:: Exercise requirements ::
Nothing past the line containing "rectangular (peaks raw) ->" belongs in the output. Copy exactly every line of the data below from the first up to and including it.

- - -

Lemma fillna_no_null (fills : list (string * value)) (c : string) (d : value)
    (t : DataFrame) (s : Series) :
  rectangular t ->
  lookup_fill c fills = Some d -> d <> VNull ->
  getitem (fillna fills t) c = Ok s -> ~ In VNull s.
Proof.
  intros Hrect Hd Hnn Hget Hin.
  destruct (getitem_has_col _ _ _ Hget) as (i & Hi & -> & _).
  cbn [fillna columns rows] in Hi, Hin.
  rewrite map_map in Hin. apply in_map_iff in Hin. destruct Hin as (r & Hr & Hin).
  pose proof (proj1 (Forall_forall _ _) Hrect r Hin) as Hlen. cbv beta in Hlen.
  pose proof (col_index_lt _ _ _ Hi) as Hlt.
  rewrite (fill_row_cell fills c d Hd _ _ _ Hi) in Hr by lia.
  destruct (cell i r); congruence.
Qed.

(** X2. When every raw row has one cell per column, no cell is null after
    [load_data] in the success1 column of the expedition table, in the
    peakid and citizen columns of the member table and in the pkname
    column of the peak table. *)
Theorem load_data_no_null :
  forall (raw : Tables) (s : Series),
    rectangular (exped raw) ->
    rectangular (members raw) ->
    rectangular (peaks raw) ->
    getitem (exped (load_data raw)) "success1" = Ok s
    \/ getitem (members (load_data raw)) "peakid" = Ok s
    \/ getitem (members (load_data raw)) "citizen" = Ok s
    \/ getitem (peaks (load_data raw)) "pkname" = Ok s ->
    ~ In VNull s.
Proof.
  intros raw s He Hm Hp [H | [H | [H | H]]]; unfold load_data in H;
    cbn [exped members peaks] in H.
  - exact (fillna_no_null [("success1", VStr "unknown")] "success1" (VStr "unknown")
             _ s (rectangular_strip _ He) eq_refl ltac:(discriminate) H).
  - exact (fillna_no_null [("peakid", VStr "UNKNOWN"); ("citizen", VStr "UNKNOWN")]
             "peakid" (VStr "UNKNOWN")
             _ s (rectangular_strip _ Hm) eq_refl ltac:(discriminate) H).
  - exact (fillna_no_null [("peakid", VStr "UNKNOWN"); ("citizen", VStr "UNKNOWN")]
             "citizen" (VStr "UNKNOWN")
             _ s (rectangular_strip _ Hm) eq_refl ltac:(discriminate) H).
  - exact (fillna_no_null [("pkname", VStr "UNKNOWN")] "pkname" (VStr "UNKNOWN")
             _ s (rectangular_strip _ Hp) eq_refl ltac:(discriminate) H).
Qed.

Lemma load_data_no_null_witness :
  ~ In VNull [VStr "Nepal"; VStr "UNKNOWN"; VStr "UK"].
Proof.
  apply (load_data_no_null raw_tables [VStr "Nepal"; VStr "UNKNOWN"; VStr "UK"]).
  - repeat constructor.
  - repeat constructor.
  - repeat constructor.
  - right. right. left. reflexivity.
Defined.

Lemma fill_row_idem (fills : list (string * value)) (cols : list string) (r : list value) :
  fill_row fills cols (fill_row fills cols r) = fill_row fills cols r.
Proof.
  revert r. induction cols as [| c cols IH]; intros [| v r]; cbn [fill_row]; auto.
  rewrite IH. f_equal.
  destruct v; destruct (lookup_fill c fills) as [[| ? | ? | ?] |]; reflexivity.
Qed.

Lemma strip_idem (s : string) : strip (strip s) = strip s.
Proof. apply strip_trimmed_id, strip_is_trimmed. Qed.

Lemma fillna_strip_idem (fills : list (string * value)) (t : DataFrame) :
  fillna fills (strip_columns (fillna fills (strip_columns t)))
  = fillna fills (strip_columns t).
Proof.
  unfold fillna, strip_columns. cbn [columns rows].
  assert (Hc : map strip (map strip (columns t)) = map strip (columns t)).
  { rewrite map_map. apply map_ext. intros c. apply strip_idem. }
  rewrite Hc. f_equal. rewrite map_map. apply map_ext. intros r. apply fill_row_idem.
Qed.

(** X3. [load_data] is a normalisation: applied to tables it has already
    produced, it changes nothing. *)
Theorem load_data_idempotent :
  forall raw : Tables, load_data (load_data raw) = load_data raw.
Proof.
  intros raw. unfold load_data. cbn [exped members peaks refer data_dict].
  rewrite !fillna_strip_idem. f_equal.
  - unfold strip_columns. cbn [columns rows]. f_equal.
    rewrite map_map. apply map_ext. intros c. apply strip_idem.
  - unfold strip_columns. cbn [columns rows]. f_equal.
    rewrite map_map. apply map_ext. intros c. apply strip_idem.
Qed.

- - -

:: Task answer ::
Lemma fillna_no_null (fills : list (string * value)) (c : string) (d : value)
    (t : DataFrame) (s : Series) :
  rectangular t ->
  lookup_fill c fills = Some d -> d <> VNull ->
  getitem (fillna fills t) c = Ok s -> ~ In VNull s.
Proof.
  intros Hrect Hd Hnn Hget Hin.
  destruct (getitem_has_col _ _ _ Hget) as (i & Hi & -> & _).
  cbn [fillna columns rows] in Hi, Hin.
  rewrite map_map in Hin. apply in_map_iff in Hin. destruct Hin as (r & Hr & Hin).
  pose proof (proj1 (Forall_forall _ _) Hrect r Hin) as Hlen. cbv beta in Hlen.
  pose proof (col_index_lt _ _ _ Hi) as Hlt.
  rewrite (fill_row_cell fills c d Hd _ _ _ Hi) in Hr by lia.
  destruct (cell i r); congruence.
Qed.

(** X2. When every raw row has one cell per column, no cell is null after
    [load_data] in the success1 column of the expedition table, in the
    peakid and citizen columns of the member table and in the pkname
    column of the peak table. *)
Theorem load_data_no_null :
  forall (raw : Tables) (s : Series),
    rectangular (exped raw) ->
    rectangular (members raw) ->
    rectangular (peaks raw) ->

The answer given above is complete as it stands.